▶ WHAT THE TASK REQUIRES:
Return only the lines running from the first line of the listing through the one with "destruct (Nat.leb_spec 3", unchanged.

▶ SUPPLIED MATERIAL:
Lemma low_max T : length T = NOFILE -> (low T <= NOFILE)%nat.
Proof. intros Hl. unfold low. destruct (first_index _ T) as [i|] eqn:E; cbn; [|done]. apply first_index_lt in E. lia. Qed.

Lemma length_give o T : length (give o T) = length T.
Proof. apply length_insert. Qed.

Lemma give_low o T : (low T < length T)%nat -> give o T !! low T = Some (Some o).
Proof. apply list_lookup_insert_eq. Qed.

Lemma give_other o T i : i <> low T -> give o T !! i = T !! i.
Proof. intros H. apply list_lookup_insert_ne. done. Qed.

Lemma low_give_lt o T : length T = NOFILE -> (low T < NOFILE)%nat -> (low T < low (give o T))%nat.
Proof.
  intros Hl Hlow. destruct (decide (low T < low (give o T))%nat) as [|Hn]; [done|]. exfalso.
  set (T' := give o T) in *. assert (Hl' : length T' = NOFILE) by (unfold T'; by rewrite length_give).
  assert (Hlt : (low T' < length T')%nat) by (rewrite Hl'; lia).
  pose proof (low_free T' Hlt Hl') as F. destruct (decide (low T' = low T)) as [E|E].
  - rewrite E in F. unfold T' in F. rewrite give_low in F by lia. done.
  - assert (F' : T !! low T' = Some None) by (rewrite <- F; symmetry; by apply give_other). destruct (low_open T (low T')) as [o' Ho]; [lia|lia|]. by assert (Some (Some o') = Some None) by (rewrite <- Ho; exact F').
Qed.

(** Before its first prompt the shell has its three standard descriptors
    open, those that were open before are as they were, and so is the rest of the
    table. *)
Theorem open_console_std T n : length T = NOFILE -> (4 <= n + low T)%nat -> (0 < n)%nat ->
  exists R, open_console n T = Some R /\ length R = NOFILE /\ (forall fd, (fd < 3)%nat -> exists o, R !! fd = Some (Some o)) /\
    (forall fd, (3 <= fd)%nat -> R !! fd = T !! fd) /\ forall fd o, T !! fd = Some (Some o) -> R !! fd = Some (Some o).
Proof.
  revert T. induction n as [|n IH]; intros T Hl Hn Hp; [lia|]. cbn [open_console].
  assert (N16 : NOFILE = 16%nat) by done. pose proof (low_max T Hl) as Hm.
  destruct (Nat.eqb_spec (low T) NOFILE) as [E|E].
  { exists T. split_and!; try done. intros fd Hfd. apply low_open; lia. }
  pose proof (low_free T ltac:(lia) Hl) as F. set (T' := give _ T). assert (Hl' : length T' = NOFILE) by (unfold T'; by rewrite length_give).
  destruct (Nat.leb_spec 3 (low T)) as [H3|H3].
  - exists T. assert (drop_fd (Z.of_nat (low T)) T' = T) as ->.
    { unfold drop_fd, T', give. rewrite Nat2Z.id. etransitivity; [apply list_insert_insert_eq|by apply list_insert_id]. }
    split_and!; try done.
    intros fd Hfd. apply low_open; lia.
  - pose proof (low_give_lt (Opened (bytes_of "console") O_RDWR) T Hl ltac:(lia)) as Hlt. fold T' in Hlt.
    destruct (IH T' Hl' ltac:(lia) ltac:(lia)) as (R & ER & HlR & HR & Hrest & Hold). exists R. split_and!; try done.
    + intros fd Hfd. rewrite Hrest by done. unfold T'. by rewrite give_other by lia.
    + intros fd o Ho. apply Hold. unfold T'. rewrite give_other; [done|]. intros ->. by assert (Some (Some o) = Some None) by (rewrite <- Ho; exact F).
Qed.

Lemma open_console_witness : exists R, open_console 4 (None :: Some (Inherited 1) :: replicate 14 None) = Some R /\ exists o, R !! 2%nat = Some (Some o).
Proof.
  destruct (open_console_std (None :: Some (Inherited 1) :: replicate 14 None) 4) as (R & E & _ & H & _); [reflexivity|vm_compute; lia|lia|].
  exists R. split; [exact E|]. apply H. lia.
Defined.

(** ** wc *)
Fixpoint fields (l : list Z) : list (list Z) :=
  match l with
  | [] => [[]]
  | c :: l => if strchr wc_space c then [] :: fields l else match fields l with f :: fs => (c :: f) :: fs | [] => [[c]] end
  end.
(** The words of a text: its longest parts without white space. *)
Definition words_of (l : list Z) : list (list Z) := filter (fun f => f <> []) (fields l).
Definition newlines (l : list Z) : Z := Z.of_nat (length (filter (fun c => c = 10) l)).

Lemma fields_cons l : exists f fs, fields l = f :: fs.
Proof. destruct l as [|c l]; cbn [fields]; [by eexists _, _|]. destruct (strchr wc_space c); [by eexists _, _|]. destruct (fields l); by eexists _, _. Qed.

(** Words begun in the rest of the text, when it starts inside a word or not. *)
Definition begun (b : bool) (l : list Z) : Z :=
  Z.of_nat (length (words_of l)) - (if b then match fields l with (_ :: _) :: _ => 1 | _ => 0 end else 0).

Lemma begun_cons b c l : begun b (c :: l) =
  if strchr wc_space c then begun false l else (if b then 0 else 1) + begun true l.
Proof.
  unfold begun, words_of. cbn [fields]. destruct (strchr wc_space c).
  - rewrite filter_cons_False by (intros H; by apply H). destruct b; lia.
  - destruct (fields_cons l) as (f & fs & ->). rewrite filter_cons_True by done. cbn [length]. destruct f as [|x f].
    + rewrite filter_cons_False by (intros H; by apply H). destruct b; lia.
    + rewrite filter_cons_True by done. cbn [length]. destruct b; lia.
Qed.

Lemma begun_nil b : begun b [] = 0.
Proof. by destruct b. Qed.

Lemma newlines_cons c l : newlines (c :: l) = (if c =? 10 then 1 else 0) + newlines l.
Proof.
  unfold newlines. destruct (Z.eqb_spec c 10) as [->|]; [rewrite filter_cons_True by done; cbn [length]; lia|by rewrite filter_cons_False].
Qed.

Lemma i32_id x : 0 <= x < 2 ^ 31 -> i32 x = x.
Proof. intros H. apply i32_small. lia. Qed.

Lemma begun_bounds b l : 0 <= begun b l <= Z.of_nat (length l) /\ 0 <= newlines l <= Z.of_nat (length l).
Proof.
  revert b. induction l as [|c l IH]; intros b; [destruct b; done|]. rewrite begun_cons, newlines_cons. cbn [length].
  destruct (IH false) as [? ?], (IH true) as [? _]. destruct (strchr wc_space c), b, (c =? 10); lia.
Qed.

Lemma wc_bytes l : forall s, 0 <= cl s -> 0 <= cw s -> 0 <= cc s -> cl s + Z.of_nat (length l) < 2 ^ 31 -> cw s + Z.of_nat (length l) < 2 ^ 31 ->
  cc s + Z.of_nat (length l) < 2 ^ 31 ->
  let s' := foldl wc_byte s l in
  cl s' = cl s + newlines l /\ cw s' = cw s + begun (inword s) l /\ cc s' = cc s + Z.of_nat (length l).
Proof.
  induction l as [|c l IH]; intros s H1 H2 H3 H4 H5 H6; cbn [foldl length] in *; [rewrite begun_nil; change (newlines []) with 0; lia|].
  rewrite begun_cons, newlines_cons. set (s1 := wc_byte s c).
  assert (E : cl s1 = cl s + (if c =? 10 then 1 else 0) /\ cw s1 = cw s + (if strchr wc_space c then 0 else if inword s then 0 else 1) /\
              cc s1 = cc s + 1 /\ inword s1 = negb (strchr wc_space c)).
  { unfold s1, wc_byte. rewrite !i32_id by lia. destruct (c =? 10), (strchr wc_space c), (inword s); cbn [cl cw cc inword negb]; split_and!; (done || lia). }
  destruct E as (E1 & E2 & E3 & E4). destruct (IH s1) as (I1 & I2 & I3); try (rewrite ?E1, ?E2, ?E3; destruct (c =? 10), (strchr wc_space c), (inword s); lia).
  cbv zeta in *. rewrite I1, I2, I3, E1, E2, E3, E4. destruct (strchr wc_space c), (inword s); cbn [negb]; lia.
Qed.
Lemma u16_take hd tl k : u16 (hd - tl) = Z.of_nat (S k) -> u16 (hd - u16 (tl + 1)) = Z.of_nat k.
Proof.
  unfold u16. intros E. rewrite Zminus_mod_idemp_r. replace (hd - (tl + 1)) with (hd - tl - 1) by lia.
  rewrite <- Zminus_mod_idemp_l, E. replace (Z.of_nat (S k) - 1) with (Z.of_nat k) by lia. apply Z.mod_small.
  pose proof (u16_range (hd - tl)). unfold u16 in *. lia.
Qed.

Lemma u16_zero hd tl : 0 <= hd < 2 ^ 16 -> 0 <= tl < 2 ^ 16 -> u16 (hd - tl) = 0 <-> tl = hd.
Proof.
  unfold u16. intros. split; [|intros ->; by rewrite Z.sub_diag].
  intros E. apply Z.mod_divide in E as [k Hk]; lia.
Qed.

(** ** Requests *)
Definition queued (s : vst) : list Z := ring (avail_ring s) (seen s) (Z.to_nat (u16 (avail_idx s - seen s))).
Definition finished (s : vst) : list Z := ring (used_ring s) (used_idx s) (Z.to_nat (u16 (used_hd s - used_idx s))).
Definition flight (s : vst) : list Z := queued s ++ work s ++ finished s.

Definition c1 (s : vst) (h : Z) : Z := next (desc s h).
Definition c2 (s : vst) (h : Z) : Z := next (desc s (c1 s h)).
Definition chain (s : vst) (h : Z) : list Z := [h; c1 s h; c2 s h].

(** The descriptors of a request are set up and stay so. *)
Record req_ok (s : vst) (b : nat) (w : bool) (h : Z) : Prop := {
  rq_b : info_b s h = Some b;
  rq_0 : desc s h = mkDesc (AReq h) 16 VRING_DESC_F_NEXT (c1 s h);
  rq_1 : desc s (c1 s h) = mkDesc (AData b) BSIZE (if w then 1 else 3) (c2 s h);
  rq_2 : desc s (c2 s h) = mkDesc (AStatus h) 1 VRING_DESC_F_WRITE 0;
  rq_op : ops s h = mkReq (if w then VIRTIO_BLK_T_OUT else VIRTIO_BLK_T_IN) 0 (2 * vb_blockno (vbufs s b));
  rq_dup : NoDup (chain s h);
  rq_held : Forall (fun j => 0 <= j < NUM /\ dfree s j = 0) (chain s h)
}.

Abbreviation waits s i b w h := (at_v s i = VWait b w h).

Record vinv (s : vst) : Prop := {
  vi_free : forall j, dfree s j = 0 \/ dfree s j = 1;
  vi_req : forall i b w h, waits s i b w h -> req_ok s b w h;
  vi_apart : forall i b w h i' b' w' h', waits s i b w h -> waits s i' b' w' h' -> i <> i' -> chain s h ## chain s h';
  vi_owned : forall j, 0 <= j < NUM -> dfree s j = 0 -> exists i b w h, waits s i b w h /\ j ∈ chain s h;
  vi_excl : forall i b i' b', in_call s i b -> in_call s i' b' -> i <> i' -> b <> b' /\ vb_blockno (vbufs s b) <> vb_blockno (vbufs s b');
  vi_usable : forall i b, in_call s i b -> usable (vbufs s b);
  vi_nodup : NoDup (flight s);
  vi_flight : forall h, h ∈ flight s <-> exists i b w, waits s i b w h /\ vb_disk (vbufs s b) = 1;
  vi_status : forall i b w h, waits s i b w h -> vb_disk (vbufs s b) <> 1 -> info_status s h = 0;
  vi_idx : 0 <= avail_idx s < 2 ^ 16 /\ 0 <= seen s < 2 ^ 16 /\ 0 <= used_hd s < 2 ^ 16 /\ 0 <= used_idx s < 2 ^ 16;
  vi_sleep : forall i, asleep s i = true ->
    match at_v s i with VOut => False | VStart _ _ => exists i' b w h, waits s i' b w h | VWait b _ _ => vb_disk (vbufs s b) = 1 end
}.

Lemma waits_in_call s i b w h : waits s i b w h -> in_call s i b.
Proof. intros H. right. by exists w, h. Qed.

Lemma in_call_inj s i b b' : in_call s i b -> in_call s i b' -> b = b'.
Proof. intros [(w & H)|(w & h & H)] [(w' & H')|(w' & h' & H')]; congruence. Qed.

(** A head is the head of one request. *)
Lemma waits_unique s i b w h i' b' w' : vinv s -> waits s i b w h -> waits s i' b' w' h -> i = i' /\ b = b' /\ w = w'.
Proof.
  intros I H H'. destruct (decide (i = i')) as [->|Hne]; [rewrite H in H'; by simplify_eq|].
  destruct (vi_apart _ I _ _ _ _ _ _ _ _ H H' Hne h); set_solver.
Qed.

Lemma head_range s i b w h : vinv s -> waits s i b w h -> 0 <= h < NUM /\ dfree s h = 0.
Proof. intros I H. pose proof (rq_held _ _ _ _ (vi_req _ I _ _ _ _ H)) as F. inversion F. done. Qed.

(** Distinct descriptors are at most [NUM]. *)
Lemma at_most_NUM (l : list Z) : NoDup l -> (forall x, x ∈ l -> 0 <= x < NUM) -> (length l <= 8)%nat.
Proof.
  intros Hd Hr. change 8%nat with (length (zseq 0 8 1)). apply submseteq_length, NoDup_submseteq; [done|].
  intros x Hx%Hr. apply elem_of_zseq. exists x. unfold NUM in Hx. lia.
Qed.
#[global] Instance astate_equivalence : Equivalence (≡@{astate}).
Proof.
  split; [by intros a|intros a a' (H1 & H2 & H3); by split_and!|].
  intros a a' a'' (H1 & H2 & H3) (H4 & H5 & H6). split_and!; intros; congruence.
Qed.

Definition call_step (a a' : astate) (i : nat) (c : acall) : Prop := a_call a' i = c /\ forall j, j <> i -> a_call a' j = a_call a j.
Definition same_mem (a a' : astate) : Prop := (forall b, a_buf a' b = a_buf a b) /\ forall x, a_disk a' x = a_disk a x.

(** [data] goes to the block of buffer [b] on the disk, or into the buffer. *)
Definition moved (b : nat) (w : bool) (data : list Z) (a a' : astate) : Prop :=
  let bno := fst (a_buf a b) in
  if w then (forall b', a_buf a' b' = a_buf a b') /\ forall x, a_disk a' x = write_at (a_disk a) (BSIZE * bno) data x
  else a_buf a' b = (bno, data) /\ (forall b', b' <> b -> a_buf a' b' = a_buf a b') /\ forall x, a_disk a' x = a_disk a x.

(** The transfer of one block: what [Bio.virtio_disk_rw] does. *)
Definition transfer (b : nat) (w : bool) (a a' : astate) : Prop :=
  let '(bno, data) := a_buf a b in
  moved b w (if w then data else block_at (a_disk a) (BSIZE * bno) BSIZE) a a'.

(** A transfer that failed: the target, and nothing else, may have any bytes. *)
Definition spoilt (b : nat) (w : bool) (a a' : astate) : Prop :=
  exists data, length data = length (snd (a_buf a b)) /\ moved b w data a a'.

Inductive astep (a a' : astate) : option label -> Prop :=
  | as_call i b w : a_call a i = AIdle -> call_step a a' i (ACalled b w) -> same_mem a a' -> astep a a' (Some (LCall i b w))
  | as_effect i b w : a_call a i = ACalled b w -> call_step a a' i (ADone b w) -> transfer b w a a' -> astep a a' None
  | as_fail i b w : a_call a i = ACalled b w -> call_step a a' i (AFailed b w) -> spoilt b w a a' -> astep a a' (Some LError)
  | as_return i b w : a_call a i = ADone b w -> call_step a a' i AIdle -> same_mem a a' -> astep a a' (Some (LRet i))
  | as_edit b bno data : (forall i w, a_call a i <> ACalled b w /\ a_call a i <> ADone b w /\ a_call a i <> AFailed b w) -> (forall i, a_call a' i = a_call a i) ->
      a_buf a' b = (bno, data) -> (forall b', b' <> b -> a_buf a' b' = a_buf a b') -> (forall x, a_disk a' x = a_disk a x) ->
      astep a a' (Some (LEdit b bno data)).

▶ EXERCISE SOLUTION:
Lemma low_max T : length T = NOFILE -> (low T <= NOFILE)%nat.
Proof. intros Hl. unfold low. destruct (first_index _ T) as [i|] eqn:E; cbn; [|done]. apply first_index_lt in E. lia. Qed.

Lemma length_give o T : length (give o T) = length T.
Proof. apply length_insert. Qed.

Lemma give_low o T : (low T < length T)%nat -> give o T !! low T = Some (Some o).
Proof. apply list_lookup_insert_eq. Qed.

Lemma give_other o T i : i <> low T -> give o T !! i = T !! i.
Proof. intros H. apply list_lookup_insert_ne. done. Qed.

Lemma low_give_lt o T : length T = NOFILE -> (low T < NOFILE)%nat -> (low T < low (give o T))%nat.
Proof.
  intros Hl Hlow. destruct (decide (low T < low (give o T))%nat) as [|Hn]; [done|]. exfalso.
  set (T' := give o T) in *. assert (Hl' : length T' = NOFILE) by (unfold T'; by rewrite length_give).
  assert (Hlt : (low T' < length T')%nat) by (rewrite Hl'; lia).
  pose proof (low_free T' Hlt Hl') as F. destruct (decide (low T' = low T)) as [E|E].
  - rewrite E in F. unfold T' in F. rewrite give_low in F by lia. done.
  - assert (F' : T !! low T' = Some None) by (rewrite <- F; symmetry; by apply give_other). destruct (low_open T (low T')) as [o' Ho]; [lia|lia|]. by assert (Some (Some o') = Some None) by (rewrite <- Ho; exact F').
Qed.

(** Before its first prompt the shell has its three standard descriptors
    open, those that were open before are as they were, and so is the rest of the
    table. *)
Theorem open_console_std T n : length T = NOFILE -> (4 <= n + low T)%nat -> (0 < n)%nat ->
  exists R, open_console n T = Some R /\ length R = NOFILE /\ (forall fd, (fd < 3)%nat -> exists o, R !! fd = Some (Some o)) /\
    (forall fd, (3 <= fd)%nat -> R !! fd = T !! fd) /\ forall fd o, T !! fd = Some (Some o) -> R !! fd = Some (Some o).
Proof.
  revert T. induction n as [|n IH]; intros T Hl Hn Hp; [lia|]. cbn [open_console].
  assert (N16 : NOFILE = 16%nat) by done. pose proof (low_max T Hl) as Hm.
  destruct (Nat.eqb_spec (low T) NOFILE) as [E|E].
  { exists T. split_and!; try done. intros fd Hfd. apply low_open; lia. }
  pose proof (low_free T ltac:(lia) Hl) as F. set (T' := give _ T). assert (Hl' : length T' = NOFILE) by (unfold T'; by rewrite length_give).
  destruct (Nat.leb_spec 3 (low T)) as [H3|H3].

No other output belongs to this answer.